We create a moving object the same way that we create a stationary one—draw it on the screen.
Let's suppose that we want to move our red circle around the screen. Something we need to consider is that the objects do not actually move. Rather, the objects appear to move. This is how you get an object to move:
- Draw an object
- Get the user's input from pressed keys
- Redraw the object based on user actions using
pygame.display.update()
The pygame.key module contains methods to work with the keyboard. During the game loop, we need to know whether the user is pressing a key to move the blue rectangle. To figure out whether the user is pressing a key to move the rectangle, we would use this line of code, for example:
pygame.key.get_pressed()
Now, if we want to control how the computer takes the input when a user presses a key, we can use this line of code:
pygame.key.set_repeat()
This line tells the computer what to do when someone holds the key or presses it repeatedly, which happens a lot in games.
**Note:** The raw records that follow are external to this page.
(* ===== verification/Storage.v ===== *)
(** Formatting a backing file: [format] of [src/rust/src/format_v3/storage.rs]. *)

From S2P Require Import Prelude Bytes Geometry Format Checkpoint Index Accounting Uring Device.
From S2P Require Import BackingIo.

Module Storage.
Section storage.
Context `{Xxh3} {D : Type} `{!Device D}.

Definition with_slot (s : CheckpointSlot) (d : CheckpointDescriptor) : CheckpointDescriptor :=
  {| c_slot := s; c_volume_id := c_volume_id d; c_volume_blocks := c_volume_blocks d;
     c_backing_blocks := c_backing_blocks d; c_checkpoint_lsn := c_checkpoint_lsn d;
     c_last_record_boundary := c_last_record_boundary d; c_index_checksum := c_index_checksum d;
     c_generation := c_generation d |}.

(** An index block of one slot. *)
Definition write_index (g : Geometry) (k : Checkpoint) (slot : CheckpointSlot) (block : Z) :
    M (BackingIo D) unit :=
  bytes <- mlift (Index.encode_block k block) ;;
  Io.write_blocks (body_start slot g + block) [bytes].

(** A descriptor. *)
Definition write_descriptor (k : Checkpoint) (slot : CheckpointSlot) : M (BackingIo D) unit :=
  bytes <- mlift (Descriptor.encode (with_slot slot (k_descriptor k))) ;;
  Io.write_blocks (slot_number slot) [bytes].

(** The body of [format] for a backing file of [backing_bytes] that was opened,
    with the random id of the volume. *)
Definition format (volume_bytes backing_bytes : Z) (volume_id : res Z) : M (BackingIo D) unit :=
  mlift (fail_if ((volume_bytes =? 0) || negb (is_multiple_of volume_bytes BLOCK_SIZE)
                  || (MAX_VOLUME_BLOCKS <? volume_bytes / BLOCK_SIZE))
           (InvalidInput "invalid volume size")) ;;;
  mlift (fail_if (negb (is_multiple_of backing_bytes BLOCK_SIZE))
           (InvalidInput "backing size is not block aligned")) ;;;
  g <- mlift (map_err (fun e => match e with InvalidData m => InvalidInput m | e => e end)
                (Geometry.new (volume_bytes / BLOCK_SIZE) (backing_bytes / BLOCK_SIZE))) ;;
  id <- mlift volume_id ;;
  k <- mlift (Index.empty g id) ;;
  mfor [Green; Blue] (fun slot => mfor (seqZ 0 (g_index_blocks g)) (write_index g k slot)) ;;;
  Io.sync ;;;
  mfor [Green; Blue] (write_descriptor k) ;;;
  Io.sync.

End storage.
End Storage.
We would use these key functions to set up some if/else logic about how our blue rectangles move when certain keys are pressed. You will see this logic in the next chapter.
Now, there are a lot of keys on the keyboard. Before going on to the next chapter, it is a good idea to review the documentation for pygame and learn how to select your keys. For example, if you want to use the down arrow key, you would use [pygame.K_DOWN] to identify that key, and then use other code to take a look at what happens if the down key is being pressed.